Major depression, as defined by PHQ score, was common and was seen in 22.3% of patients with AMI. Younger (<=60 years) patients had higher mean PHQ scores than older patients (6.4 vs 5.0; P < .001), and women had higher mean PHQ scores than men (6.8 vs 5.2; P < .001). Only 27% of depressed patients (31% women and 24% men) had a history of depression. When stratified by both age and sex, younger women had the highest PHQ scores (8.2; P < .001 for the sex-age interaction). The prevalence of depression was 40% in women aged 60 years or younger, 21% in women older than 60 years, 22% in men aged 60 years or younger, and 15% in men older than 60 years. In a logistic model adjusted for the study center, race, medical history, and coronary heart disease risk factors, the odds of depression for women 60 years or younger were significantly higher than for the other sex-age groups and were 3.1 times higher than the reference group of men older than 60 years.



This study confirms that depression is common in patients with AMI, and that overall, women have a higher prevalence of depression than men.

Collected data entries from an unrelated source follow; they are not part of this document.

(** ** The packets of the packager *)

(** Block [i] of a frame sent by [CH264Packager]. *)
Lemma sent_block pt seq ts pls bs i b : fits 16 seq -> Forall (fun pl => zlen pl <= 1402) pls ->
  mb_data <$> bs = frame_of pt seq ts pls -> seq + zlen bs <= 65536 -> bs !! i = Some b ->
  exists f, fields_of (mb_data b) = Some f /\ plain_fields f /\ f_payload f = pt mod 128 /\
    f_seq f = seq + Z.of_nat i /\ f_timestamp f = u32 ts /\
    negb (f_marker f =? 0) = bool_decide (S i = length bs) /\ zlen (mb_data b) <= 1414 /\
    pls !! i = Some (drop 12 (mb_data b)).
Proof.
  intros Hseq Hb Hbs Hw Hi.
  assert (frame_of pt seq ts pls !! i = Some (mb_data b)) as Hl by (by rewrite <-Hbs, list_lookup_fmap, Hi).
  destruct (frame_of_headers _ _ _ _ _ _ _ Hseq Hb Hl) as [Hz Hf]. eexists. split; [exact Hf|].
  split; [done|]. split; [done|]. split.
  { cbn. unfold u16. apply wrap_small. apply lookup_lt_Some in Hi. unfold fits, zlen in *. lia. }
  split; [done|]. split.
  { cbn [f_marker]. rewrite <-Hbs, length_fmap. by repeat case_bool_decide. }
  split; [lia|]. apply (f_equal (fun l => drop 12 <$> l)) in Hbs. rewrite depacketize_frame in Hbs.
  by rewrite <-Hbs, !list_lookup_fmap, Hi.
Qed.

Lemma sent_frame_packets pt seq ts pls body l : fits 16 seq ->
  Forall (fun pl => zlen pl <= 1402) pls ->
  mb_data <$> (body ++ [l]) = frame_of pt seq ts pls -> seq + zlen (body ++ [l]) <= 65536 ->
  frame_packets (u32 ts) seq body l.
Proof.
  intros Hseq Hb Hbs Hw. split.
  - apply Forall2_same_length_lookup_2; [rewrite length_seqZ; unfold zlen; lia|].
    intros i x b Hx Hi. apply lookup_seqZ in Hx as [-> Hlt].
    destruct (sent_block pt seq ts pls (body ++ [l]) i b Hseq Hb Hbs Hw)
      as (f & Hf & Hp & _ & Hs & Ht & Hm & _).
    { rewrite lookup_app_l; [done|]. unfold zlen in Hlt. lia. }
    exists f. split; [done|]. split; [done|]. split; [done|]. split; [done|].
    rewrite Hm. apply bool_decide_eq_false. rewrite length_app. unfold zlen in Hlt. cbn. lia.
  - destruct (sent_block pt seq ts pls (body ++ [l]) (length body) l Hseq Hb Hbs Hw)
      as (f & Hf & Hp & _ & Hs & Ht & Hm & _).
    { by rewrite lookup_app_r, Nat.sub_diag by done. }
    exists f. split; [done|]. split; [done|]. split; [done|]. split; [done|].
    rewrite Hm. apply bool_decide_eq_true. rewrite length_app. cbn. lia.
Qed.

Lemma sent_plain_blocks pt seq ts pls bs : fits 16 seq -> Forall (fun pl => zlen pl <= 1402) pls ->
  mb_data <$> bs = frame_of pt seq ts pls -> seq + zlen bs <= 65536 -> Forall2 plain_block bs pls.
Proof.
  intros Hseq Hb Hbs Hw. apply Forall2_same_length_lookup_2.
  { apply (f_equal length) in Hbs. rewrite length_fmap in Hbs. rewrite Hbs.
    apply Nat2Z.inj. apply frame_of_length. }
  intros i b pl Hi Hpl.
  destruct (sent_block pt seq ts pls bs i b Hseq Hb Hbs Hw Hi) as (f & Hf & Hp & _ & _ & _ & _ & _ & Hd).
  exists f. split; [done|]. split; [done|]. rewrite Hpl in Hd. by injection Hd.
Qed.

Section Pipeline.
  Context (unBlockSize : Z) (alloc : list Z -> bool).
  Context (findBusiness : Z -> option Z) (findSession : Z -> option Z).
  Hypothesis block_size : MAX_ENCAP_RTP_SIZE <= unBlockSize.
  Hypothesis alloc_ok : forall d, alloc d = true.

(** The packets of one frame in any order, the last one last. *)
Lemma sends_frame now pt seq ts pls body l arr this : fits 16 seq ->
  Forall (fun pl => zlen pl <= 1402) pls -> Forall payload_ok pls ->
  mb_data <$> (body ++ [l]) = frame_of pt seq ts pls -> seq + zlen (body ++ [l]) <= 65536 ->
  arr ≡ₚ body -> proc_ok this -> collecting (u32 ts) [] (m_VideoRtpFrameOrganizer this) ->
  m_ucRecvVideoPT this = pt mod 128 -> pt mod 128 <> 0 ->
  1 <= zlen (assemble true pls) <= RTP_FRAME_CACHE_SIZE - 4 ->
  INVALID_TIMESTAMP <> next_pts (m_unVideoTimestamp (m_MpegPsEncap (m_PsRtpEncap this)))
                         (m_ullVideoPts (m_MpegPsEncap (m_PsRtpEncap this))) (u32 ts) ->
  exists this' outs spec k fuel,
    sends unBlockSize alloc findBusiness findSession now (arr ++ [l]) this = Some (tt, this', outs) /\
    proc_ok this' /\ m_RtpFrameMap (m_VideoRtpFrameOrganizer this') = ∅ /\
    ps_packets_are (m_usRtpSeq (m_PsRtpEncap this)) (u32 ts) spec outs /\
    spec.*1 = replicate k false ++ [true] /\
    writePsStream fuel true (Some (concat (drop 12 <$> outs))) (u32 ts) =
      Ret (0, [EsVideo ([0; 0; 0; 1] ++ assemble true pls) (u32 ts) VIDEO_STREAM_TYPE_H264]).
Proof.
  intros Hseq Hb Hok Hbs Hw Harr Hproc Hcol Hpt Hpt0 Hlen Hpts.
  set (o := m_VideoRtpFrameOrganizer this) in *.
  assert (0 < pt mod 128 < 128) as Hpt1 by lia.
  pose proof (sent_frame_packets pt seq ts pls body l Hseq Hb Hbs Hw) as Hfp.
  assert (forall b, b ∈ body ++ [l] -> is_video unBlockSize (pt mod 128) b) as Hvid.
  { intros b [i Hi]%list_elem_of_lookup.
    destruct (sent_block pt seq ts pls _ i b Hseq Hb Hbs Hw Hi) as (f & Hf & Hp & Hfpt & _ & _ & _ & Hz & _).
    exists f. split; [done|]. split; [done|]. split; [done|]. unfold MAX_ENCAP_RTP_SIZE in block_size. lia. }
  destruct (run_complete (u32 ts) (fun b => b) (fun b => eq_refl) seq body l arr o Hfp Harr Hcol)
    as (o2 & ev & Hrun & Hfr & Hmap & _).
  rewrite run_app in Hrun.
  assert (Forall (fun b => exists s, plain_packet s (u32 ts) false b) arr) as Hplain.
  { rewrite Harr. destruct Hfp as [Hbody _]. clear -Hbody. induction Hbody; constructor; eauto. }
  destruct (run_collecting (u32 ts) (fun b => b) (fun b => eq_refl) arr [] o Hcol eq_refl Hplain)
    as (o1 & ev1 & _ & Hr1 & _ & _ & Hf1 & _).
  rewrite Hr1 in Hrun. cbn [run mbind option_bind] in Hrun.
  destruct (insertRtpPacket _ (Some l) o1) as [[[r o2'] ev2]|] eqn:Hi; [|done].
  cbn [mbind option_bind] in Hrun. injection Hrun as -> <-.
  rewrite app_nil_r, frames_app, Hf1, list_fmap_id in Hfr. cbn [app] in Hfr.
  destruct Hproc as [Hs Hc He Hn].
  assert (proc_ok (with_video_frames o2 this)) as Hproc2 by (by split).
  destruct (handleRtpFrame_video unBlockSize alloc findBusiness findSession block_size alloc_ok
    now (body ++ [l]) pls (pt mod 128) (u32 ts) (with_video_frames o2 this) 0 Hproc2 Hpt Hpt1
    (sent_plain_blocks pt seq ts pls _ Hseq Hb Hbs Hw) Hok)
    as (e & outs & spec & k & fuel & Eh & He' & Hn' & Hpk & Hm & Hdec); [|done|by apply wrap_fits|done|].
  { destruct (body ++ [l]) as [|b bs] eqn:E; [by destruct body|].
    destruct (sent_block pt seq ts pls _ 0%nat b Hseq Hb Hbs Hw eq_refl)
      as (f & Hf & Hp & Hfpt & _ & Ht & _).
    by exists f. }
  exists (with_encap e (with_video_frames o2 this)), outs, spec, k, fuel.
  split; [|split; [by split|by repeat (split; [done|])]].
  assert (forall l1 l2 s, sends unBlockSize alloc findBusiness findSession now (l1 ++ l2) s =
    (sends unBlockSize alloc findBusiness findSession now l1;;
     sends unBlockSize alloc findBusiness findSession now l2) s) as Happ.
  { clear. induction l1 as [|b l1 IH]; intros l2 s; [cbn [sends app]; by rewrite ret_bind|].
    cbn [sends app]. rewrite bind_assoc. apply bind_ext. intros [] s'. apply IH. }
  rewrite Happ. erewrite bind_eq.
  2: { eapply sends_collect; [done|done|exact Hpt|done| |exact Hr1|exact Hf1].
       rewrite Harr. apply Forall_forall. intros b Hin. apply Hvid. apply elem_of_app. by left. }
  cbv beta. cbn [sends].
  erewrite (bind_run _ _ _ tt (with_encap e (with_video_frames o2 this)) outs); [|
    |reflexivity].
  - cbn [mbind option_bind]. by rewrite app_nil_r.
  - rewrite (Send_video unBlockSize alloc findBusiness findSession alloc_ok now (pt mod 128) l _ o2 r ev2); [|done|exact Hpt|done| |exact Hi].
    + rewrite (handle_frames_one _ _ _ _ now (body ++ [l])) by done. exact Eh.
    + apply Hvid. apply elem_of_app. right. constructor.
Qed.
End Pipeline.

(** Packets that are no fragments, in front of others. *)
Lemma checkVideo_loop_plain bs1 pls : Forall2 plain_block bs1 pls ->
  Forall (fun pl => match pl with i :: _ => nalu_TYPE i <> H264_NALU_TYPE_FU_A | [] => False end) pls ->
  forall bs2 p cache un head, zlen (concat pls) <= un ->
  zlen cache + zlen (concat pls) <= RTP_FRAME_CACHE_SIZE ->
  exists q, checkVideo_loop (bs1 ++ bs2) p cache un head =
    checkVideo_loop bs2 q (cache ++ concat pls) (un - zlen (concat pls)) head.
Proof.
  induction 1 as [|b pl bs pls (f & Hf & Hp & Hd) _ IH]; intros Hok bs2 p cache un head Hun Hc.
  { exists p. cbn [concat app]. by rewrite app_nil_r, zlen_nil, Z.sub_0_r. }
  apply Forall_cons in Hok as [Hpl Hok]. pose proof (fields_of_length _ _ Hf).
  cbn [app checkVideo_loop concat] in *. rewrite (parse_block_plain _ _ _ Hf Hp).
  cbn [mbind option_bind]. change (GetHeadLen _) with 12. rewrite rd_ptr_12, Hd by lia.
  cbn [mbind option_bind]. destruct pl as [|i pl]; [done|].
  change (rd (i :: pl) 0) with (Some i). cbn [mbind option_bind].
  rewrite (proj2 (Z.eqb_neq _ _)) by (by apply not_eq_sym). cbn [mbind option_bind].
  rewrite zlen_app in *. pose proof (zlen_nonneg (concat pls)). pose proof (zlen_nonneg (i :: pl)).
  rewrite (proj2 (Z.leb_le _ _)), put_ok by lia. cbn [mbind option_bind].
  destruct (IH Hok bs2 (with_head_len 12 (attach (mb_data b) p)) (cache ++ i :: pl)
    (un - zlen (i :: pl)) head) as [q E]; [lia|rewrite zlen_app; lia|].
  exists q. rewrite E, <-app_assoc. f_equal. lia.
Qed.

Lemma assemble_plain head pls :
  Forall (fun pl => match pl with i :: _ => nalu_TYPE i <> H264_NALU_TYPE_FU_A | [] => False end) pls ->
  assemble head pls = concat pls /\ Forall payload_ok pls.
Proof.
  induction 1 as [|pl pls Hpl _ [IH1 IH2]]; [done|]. destruct pl as [|i [|f c]]; [done|..].
  - cbn [assemble concat]. rewrite IH1. split; [done|]. by constructor.
  - cbn [assemble concat]. rewrite (proj2 (Z.eqb_neq _ _)) by (by apply not_eq_sym).
    rewrite IH1. split; [done|]. by constructor.
Qed.

(** ** Properties *)


(** A frame whose packets carry several NAL units (parameter sets and a
    picture with one time stamp): they end up behind a single start code, as
    one NAL unit. *)
Theorem handleRtpFrame_merges_nals unBlockSize alloc findBusiness findSession now bs pls pt ts this
    (Hsize : MAX_ENCAP_RTP_SIZE <= unBlockSize) (Halloc : forall d, alloc d = true)
    (Hproc : proc_ok this) (Hpt : m_ucRecvVideoPT this = pt) (Hpt0 : 0 < pt < 128)
    (Hbs : Forall2 plain_block bs pls)
    (Hpls : Forall (fun pl => match pl with i :: _ => nalu_TYPE i <> H264_NALU_TYPE_FU_A
                              | [] => False end) pls)
    (Hfirst : match bs with b :: _ => video_block pt ts b | [] => False end)
    (Hlen : zlen (concat pls) <= RTP_FRAME_CACHE_SIZE - 4) (Hts : fits 32 ts)
    (Hpts : INVALID_TIMESTAMP <> next_pts (m_unVideoTimestamp (m_MpegPsEncap (m_PsRtpEncap this)))
              (m_ullVideoPts (m_MpegPsEncap (m_PsRtpEncap this))) ts) :
  exists this' outs fuel,
    handleRtpFrame unBlockSize alloc findBusiness findSession now bs this = Some (tt, this', outs) /\
    writePsStream fuel true (Some (concat (drop 12 <$> outs))) ts =
      Ret (0, [EsVideo ([0; 0; 0; 1] ++ concat pls) ts VIDEO_STREAM_TYPE_H264]).
Proof.
  destruct (assemble_plain true pls Hpls) as [Ha Hok].
  destruct (handleRtpFrame_video unBlockSize alloc findBusiness findSession Hsize Halloc
    now bs pls pt ts this 0 Hproc Hpt Hpt0 Hbs Hok Hfirst)
    as (e & outs & spec & k & fuel & E & _ & _ & _ & _ & Hdec); [|done|done|].
  - rewrite Ha. split; [|done]. destruct Hbs as [|b pl bs pls _ _]; [done|].
    apply Forall_cons in Hpls as [Hpl _]. destruct pl; [done|]. cbn [concat app].
    rewrite zlen_cons. pose proof (zlen_nonneg (pl ++ concat pls)). lia.
  - rewrite Ha in Hdec. by eexists _, outs, fuel.
Qed.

This study also shows a remarkably higher rate of depression among younger women (<=60 years) with AMI. Even after adjusting for various demographic, behavioral, medical, and clinical factors, the odds of depression among this subgroup remained significantly higher than for the other groups. Because depression after AMI has been associated with adverse outcomes, younger women, a high-risk group compared with men, may particularly benefit from aggressive screening and treatment of post-AMI depression.



It is important to recognize depression among patients with AMI, as depression during hospitalization for AMI confers a 3 to 5 times higher adjusted odds for death by 6 months. One limitation of this study was the absence of a confirmatory diagnosis of clinical depression in these patients. Furthermore, because the PHQ measures represent present-state depressive symptoms, it is unclear whether these were secondary to the AMI or began before the coronary event. More importantly, however, depression was largely unrecognized and untreated in this study, and only 18% of the depressed patients were discharged with prescriptions for antidepressants. Although it is unknown whether treatment of depression post-AMI confers additional benefit in reducing mortality, depression remains a serious condition and deserves attention. Patients with moderate-severe symptoms of depression post-AMI warrant at least close follow-up, with prompt referral and treatment if indicated.